The career outlook for UX/UI Designers continues to grow and expand. However, with an increasing set of job roles—and distinctions between what each entails—it can be challenging to figure out exactly where you should start your job search, and what career growth opportunities look like.
As you work through this guide, keep in mind that job roles differ greatly from one company to the next. A smaller company might hire a single designer to manage the entire product design process, while a larger company might have an entire team of people solely focused on conducting user research.
In this piece we’ll look at some of the different titles out there, what each one means, and where there’s overlap between roles.
1. User Experience (UX) Designer Job Description
A UX Designer is responsible for creating or improving the accessibility and usability of user experiences.
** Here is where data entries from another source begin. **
(* ===== verification/EventQueueRetry.v ===== *)
(** * Push, retry, steering and removal in the event queue

    The functional behaviour of the remaining operations of [EventQueue]: the cap of
    [push], the retry budget and backoff of [requeue], the pool-exhaustion path of
    [dispatch_pending], the steer side table, and the channel-wide operations. *)

From S2P Require Import Prelude Nostr EventQueue EventQueueInv EventQueueFlush.
From Stdlib Require Import QArith Qround Lqa.

#[global] Open Scope nat_scope.
#[global] Open Scope list_scope.

Section retry.
Context `{NostrApi, HashMapIter, F64}.
Implicit Types (q : EventQueue) (ch : Uuid) (now : Z) (b : FlushBatch).

Definition retry_count q ch : nat := default 0 (retry_counts q !! ch).

Lemma retry_count_le q ch : queue_wf q -> retry_count q ch <= MAX_RETRIES.
Proof.
  intros Hq. unfold retry_count. destruct (retry_counts q !! ch) as [n|] eqn:E; simpl; [|lia].
  apply (wf_retries q Hq _ _ E).
Qed.

(** What an operation on one channel leaves alone. *)
Record untouched ch q q' : Prop := {
  un_queue : forall ch', ch' <> ch -> queues q' !! ch' = queues q !! ch';
  un_withheld : forall ch', ch' <> ch ->
    withheld_native_steer q' !! ch' = withheld_native_steer q !! ch';
  un_cancelled : forall ch', ch' <> ch -> cancelled_batches q' !! ch' = cancelled_batches q !! ch';
  un_after : forall ch', ch' <> ch -> retry_after q' !! ch' = retry_after q !! ch';
  un_counts : forall ch', ch' <> ch -> retry_counts q' !! ch' = retry_counts q !! ch';
}.

Ltac solve_untouched :=
  split; cbn [queues withheld_native_steer cancelled_batches retry_after retry_counts]; intros;
  repeat first [rewrite lookup_insert_ne by done|rewrite lookup_delete_ne by done]; done.

Lemma untouched_held ch q q' ch' : untouched ch q q' -> ch' <> ch -> held q' ch' = held q ch'.
Proof.
  intros [Hq Hw Hc _ _] Hne. unfold held, queue_of, withheld_of, cancelled_of.
  by rewrite Hq, Hw, Hc.
Qed.

(** ** Requeue *)

Lemma requeue_below now ns q b :
  retry_count q (fb_channel_id b) < MAX_RETRIES ->
  let ch := fb_channel_id b in
  let q' := (requeue now ns q b).1 in
  (requeue now ns q b).2 = None /\
  queue_of q' ch =
    take MAX_PENDING_PER_CHANNEL ((to_queued_event ch <$> fb_events b) ++ queue_of q ch) /\
  retry_counts q' !! ch = Some (S (retry_count q ch)) /\
  retry_after q' !! ch = Some (now + retry_delay (S (retry_count q ch)) ns)%Z /\
  withheld_native_steer q' = withheld_native_steer q /\
  cancelled_batches q' = cancelled_batches q /\
  untouched ch q q'.
Proof.
  unfold retry_count. intros Hlt. cbn -[retry_delay take]. unfold requeue.
  rewrite decide_False by lia. cbn [fst snd]. unfold requeue_events, queue_of.
  autorewrite with buzz. destruct q. cbn -[retry_delay take] in *.
  rewrite !lookup_insert_eq. split_and!; try done. solve_untouched.
Qed.

Lemma requeue_exhausted now ns q b :
  MAX_RETRIES <= retry_count q (fb_channel_id b) ->
  let ch := fb_channel_id b in
  let q' := (requeue now ns q b).1 in
  (requeue now ns q b).2 = Some b /\
  queues q' = queues q /\ retry_counts q' !! ch = None /\ retry_after q' !! ch = None /\
  untouched ch q q'.
Proof.
  unfold retry_count. intros Hge. cbn. unfold requeue. rewrite decide_True by lia.
  cbn [fst snd]. destruct q. cbn in *. rewrite !lookup_delete_eq.
  split_and!; try done. solve_untouched.
Qed.

(** ** Backoff *)

Lemma from_secs_f64_bounds (x : Q) (lo hi : Z) :
  (inject_Z lo <= x * inject_Z 1000000000 <= inject_Z hi)%Q -> (lo <= from_secs_f64 x <= hi)%Z.
Proof.
  unfold from_secs_f64. generalize (x * inject_Z 1000000000)%Q. intros y [Hlo Hhi]. split.
  - rewrite <-(Qfloor_Z lo). apply Qfloor_resp_le. revert Hlo.
    generalize (inject_Z lo). intros a Ha. lra.
  - assert (Hlt : (Qfloor (y + (1 # 2)) < hi + 1)%Z); [|lia].
    rewrite Zlt_Qlt, inject_Z_plus. change (inject_Z 1) with 1%Q.
    pose proof (Qfloor_le (y + (1 # 2))) as Hf. revert Hf Hhi.
    generalize (inject_Z hi) (inject_Z (Qfloor (y + (1 # 2)))). intros a c Hf Ha. lra.
Qed.

Lemma f64_round_dyadic `{!F64Laws} (n : Z) (k : positive) :
  (Z.abs n < 2 ^ 53)%Z -> (Zpos k < 1024)%Z ->
  (f64_round (n # Pos.pow 2 k) == (n # Pos.pow 2 k))%Q.
Proof. apply f64_round_exact. Qed.

Lemma f64_round_between `{!F64Laws} (x : Q) (lo hi : Z) (k : positive) :
  (Z.abs lo < 2 ^ 53)%Z -> (Z.abs hi < 2 ^ 53)%Z -> (Zpos k < 1024)%Z ->
  ((lo # Pos.pow 2 k) <= x <= (hi # Pos.pow 2 k))%Q ->
  ((lo # Pos.pow 2 k) <= f64_round x <= (hi # Pos.pow 2 k))%Q.
Proof.
  intros Hlo Hhi Hk [Hl Hh]. rewrite <-(f64_round_exact lo k), <-(f64_round_exact hi k) by done.
  split; by apply f64_round_mono.
Qed.

(** The quotient of the clock's nanoseconds, below 0.2337. *)
Lemma nanos_ratio (ns : N) :
  (ns < 1000000000)%N ->
  (0 # Pos.pow 2 20 <= inject_Z (Z.of_N ns) / inject_Z 4294967295 <= 245000 # Pos.pow 2 20)%Q.
Proof.
  intros Hns. assert (Hn : (0 <= inject_Z (Z.of_N ns) <= inject_Z 999999999)%Q).
  { split; [change 0%Q with (inject_Z 0)|]; rewrite <-Zle_Qle; lia. }
  revert Hn. generalize (inject_Z (Z.of_N ns)). intros y [H1y H2y]. unfold Qdiv.
  change (/ inject_Z 4294967295)%Q with (1 # 4294967295)%Q.
  change (inject_Z 999999999)%Q with (999999999 # 1)%Q in H2y.
  change (Pos.pow 2 20) with 1048576%positive. lra.
Qed.

Lemma jitter_bounds `{!F64Laws} (ns : N) :
  (ns < 1000000000)%N ->
  (838860 # Pos.pow 2 20 <= jitter ns <= 936961 # Pos.pow 2 20)%Q.
Proof.
  intros Hns. unfold jitter.
  destruct (f64_round_between (inject_Z (Z.of_N ns) / inject_Z 4294967295) 0 245000 20)
    as [Ha1 Ha2]; [lia..|by apply nanos_ratio|].
  destruct (f64_round_between (4 # 10) 419430 419431 20) as [Hb1 Hb2]; [lia..|by split|].
  destruct (f64_round_between (8 # 10) 838860 838861 20) as [Hc1 Hc2]; [lia..|by split|].
  revert Ha1 Ha2 Hb1 Hb2 Hc1 Hc2.
  generalize (f64_round (inject_Z (Z.of_N ns) / inject_Z 4294967295)) (f64_round (4 # 10))
    (f64_round (8 # 10)). intros a b c Ha1 Ha2 Hb1 Hb2 Hc1 Hc2.
  destruct (f64_round_between (a * b) 0 98100 20) as [Hd1 Hd2]; [lia..| |].
  { change (Pos.pow 2 20) with 1048576%positive in *. split; [nra|].
    apply Qle_trans with ((245000 # 1048576) * b)%Q; [nra|]. lra. }
  revert Hd1 Hd2. generalize (f64_round (a * b)). intros d Hd1 Hd2.
  apply f64_round_between; [lia..|]. change (Pos.pow 2 20) with 1048576%positive in *.
  split; lra.
Qed.

Lemma capped_secs_range (attempt : nat) : (5 <= capped_secs attempt <= 300)%N.
Proof.
  unfold capped_secs, BASE_RETRY_DELAY_SECS, MAX_RETRY_DELAY_SECS.
  pose proof (N.pow_nonzero 2 (N.of_nat (Nat.min (attempt - 1) 6))). lia.
Qed.

Lemma retry_delay_range `{!F64Laws} (attempt : nat) (ns : N) :
  (ns < 1000000000)%N ->
  (Z.of_N (capped_secs attempt) * 790000000 <= retry_delay attempt ns
     <= Z.of_N (capped_secs attempt) * 900000000)%Z.
Proof.
  intros Hns. destruct (jitter_bounds ns Hns) as [Hj1 Hj2]. unfold retry_delay.
  pose proof (capped_secs_range attempt) as Hc. set (c := Z.of_N (capped_secs attempt)).
  assert (Hcz : (5 <= c <= 300)%Z) by lia.
  assert (Hcq : (5 <= inject_Z c <= 300)%Q).
  { change 5%Q with (inject_Z 5). change 300%Q with (inject_Z 300). rewrite <-!Zle_Qle. lia. }
  destruct (f64_round_between (inject_Z c * jitter ns) (c * 838860) (c * 936961) 20) as [Hr1 Hr2];
    [lia..| |].
  { change (c * 838860 # Pos.pow 2 20)%Q with (inject_Z c * (838860 # Pos.pow 2 20))%Q.
    change (c * 936961 # Pos.pow 2 20)%Q with (inject_Z c * (936961 # Pos.pow 2 20))%Q.
    revert Hj1 Hj2 Hcq. generalize (jitter ns) (inject_Z c) (838860 # Pos.pow 2 20)%Q
      (936961 # Pos.pow 2 20)%Q. intros j cq l h ?? [? ?]. split; nra. }
  apply from_secs_f64_bounds. rewrite !inject_Z_mult.
  change (c * 838860 # Pos.pow 2 20)%Q with (inject_Z c * (838860 # 1048576))%Q in Hr1.
  change (c * 936961 # Pos.pow 2 20)%Q with (inject_Z c * (936961 # 1048576))%Q in Hr2.
  revert Hr1 Hr2 Hcq. generalize (f64_round (inject_Z c * jitter ns)) (inject_Z c).
  intros r cq Hr1 Hr2 Hcq.
  change (inject_Z 1000000000) with (1000000000 # 1)%Q.
  change (inject_Z 790000000) with (790000000 # 1)%Q.
  change (inject_Z 900000000) with (900000000 # 1)%Q. split; lra.
Qed.
(** The factor is at least 0.8 up to a rounding that the conversion to nanoseconds absorbs. *)
Lemma jitter_least `{!F64Laws} (ns : N) :
  (ns < 1000000000)%N -> (14073748835532 # Pos.pow 2 44 <= jitter ns)%Q.
Proof.
  intros Hns. unfold jitter.
  destruct (f64_round_between (inject_Z (Z.of_N ns) / inject_Z 4294967295) 0 (2 ^ 44) 44) as [Ha _]; [lia..| |].
  { pose proof (nanos_ratio ns Hns) as Hr. revert Hr.
    generalize (inject_Z (Z.of_N ns) / inject_Z 4294967295)%Q. intros r [Hr1 Hr2].
    change (Pos.pow 2 20) with 1048576%positive in *. change (Pos.pow 2 44) with 17592186044416%positive.
    change (2 ^ 44)%Z with 17592186044416%Z. split; lra. }
  destruct (f64_round_between (4 # 10) 0 (2 ^ 44) 44) as [Hb _]; [lia..|by split|].
  destruct (f64_round_between (8 # 10) 14073748835532 (2 ^ 44) 44) as [Hc _]; [lia..|by split|].
  revert Ha Hb Hc.
  generalize (f64_round (inject_Z (Z.of_N ns) / inject_Z 4294967295)) (f64_round (4 # 10)) (f64_round (8 # 10)).
  intros a b c Ha Hb Hc. change (Pos.pow 2 44) with 17592186044416%positive in *.
  rewrite <-(f64_round_exact 14073748835532 44) by lia. apply f64_round_mono.
  assert (Hd : (0 # 17592186044416 <= f64_round (a * b))%Q).
  { rewrite <-(f64_round_exact 0 44) by lia. apply f64_round_mono.
    change (Pos.pow 2 44) with 17592186044416%positive. nra. }
  revert Hd. generalize (f64_round (a * b)). intros d Hd.
  change (Pos.pow 2 44) with 17592186044416%positive. lra.
Qed.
To accomplish this, a UX Designer's role requires a strong balance of understanding the end user as well as knowledge of digital design best practices. From conducting user research to prototyping and usability testing, a User Experience designer requires problem solving skills and a deep knowledge of the design process.
While user experience design is truly its own area of expertise, it's worth noting that many employers who are advertising for a “UX Designer” in today’s market do also expect applicants to have UI and visual design skills.
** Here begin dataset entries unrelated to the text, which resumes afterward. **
(** [record_event] *)
Definition record_event ev s : PairingSession :=
  let '(Build_PairingSession _ _ a b c d e f g h i j k l) := s in
  Build_PairingSession _ _ a b c d e f g h i (event_id_to_bytes (id ev) :: j) k l.

(** ** Guards *)

Definition is_expired env s : bool := bool_decide (timeout s < env_now env - session_created_at s)%Z.

Definition check_expired env s : Result unit PairingError :=
  ensure (negb (is_expired env s)) SessionExpired.

Definition expect_state s (expected : SessionState) : Result unit PairingError :=
  ensure (bool_decide (state s = expected))
    (UnexpectedMessage ("state " ++ state_name expected) ("state " ++ state_name (state s))).

Definition expect_role s (expected : Role) : Result unit PairingError :=
  ensure (bool_decide (role s = expected))
    (UnexpectedMessage ("role " ++ role_name expected) ("role " ++ role_name (role s))).

(** [check_expired], [expect_state] and [expect_role], in the order of the code. *)
Definition guard_step env s (st : SessionState) (r : Role) : Result unit PairingError :=
  let? _ := check_expired env s in
  let? _ := expect_state s st in
  expect_role s r.

Definition has_p_tag ev (pk_hex : string) : bool :=
  existsb (fun t => match t with
                    | name :: v :: _ => bool_decide (name = "p") && bool_decide (v = pk_hex)
                    | _ => false
                    end) (tags ev).

Definition validate_event_basics s ev : Result unit PairingError :=
  let? _ := map_err (fun e => InvalidPubkey ("event verification failed: " ++ e)) (verify_event ev) in
  let? _ := ensure (negb (bool_decide (event_id_to_bytes (id ev) ∈ processed_ids s)))
              (UnexpectedMessage "new event" "duplicate event id") in
  let? _ := ensure (bool_decide (kind ev = PAIRING_KIND))
              (UnexpectedMessage ("kind " ++ pretty PAIRING_KIND) ("kind " ++ pretty (kind ev))) in
  ensure (has_p_tag ev (pk_to_hex (public_key (keys s))))
    (InvalidPubkey "event p-tag does not match our ephemeral pubkey").

Definition validate_event_from_peer s ev : Result unit PairingError :=
  let? _ := validate_event_basics s ev in
  match peer_pubkey s with
  | Some expected =>
      ensure (bool_decide (pubkey ev = expected))
        (InvalidPubkey ("event from " ++ pk_to_hex (pubkey ev) ++ " but expected "
                          ++ pk_to_hex expected))
  | None => Ok tt
  end.

(** ** Messages *)

Definition build_event env s (message : PairingMessage) : Result Event PairingError :=
  let? peer := ok_or (peer_pubkey s) (InvalidPubkey "no peer pubkey set") in
  let? plaintext := map_err Json (message_to_json message) in
  let? encrypted := map_err Nip44 (nip44_encrypt (env_nonce env) (keys s) peer plaintext) in
  let ts := (env_unix_secs env - env_random_u64 env mod 31)%N in
  map_err SigningError
    (sign_event (keys s) PAIRING_KIND encrypted [["p"; pk_to_hex peer]] ts).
UX Designer Responsibilities:
A UX Designer role is generally comprised of a few main categories:
- Problem Definition: discussing the project with other stakeholders to ensure that the problem is fully explored and clearly defined.
- Primary Research: identifying target user groups, and conducting interviews and other forms of inquiry to help understand user needs.
- Secondary Research: including competitor analysis, product feature analysis, and examination of analogous products and adjacent markets.
- Research Analysis: through techniques like affinity mapping and persona building, and the creation of user flows and task flows.
- Wireframing: wireframes appear often as part of design processes. Depending on the team, the UX designer might create anything from a low-fidelity wireframe (taking the form of quick thumbnail sketches on paper or in your design software) or a high-fidelity wireframe, which is much more detailed.
- Prototyping: similarly, the UX designer may make a prototype from the wireframe content. Early, low-fidelity prototyping helps to validate ideas before investing lots of time in creating final screen designs.
- User testing: the UX designer often leads user testing of high-fidelity prototypes and near-final products. In this situation, their role is to observe pain points for the user, and other possible weaknesses in the design.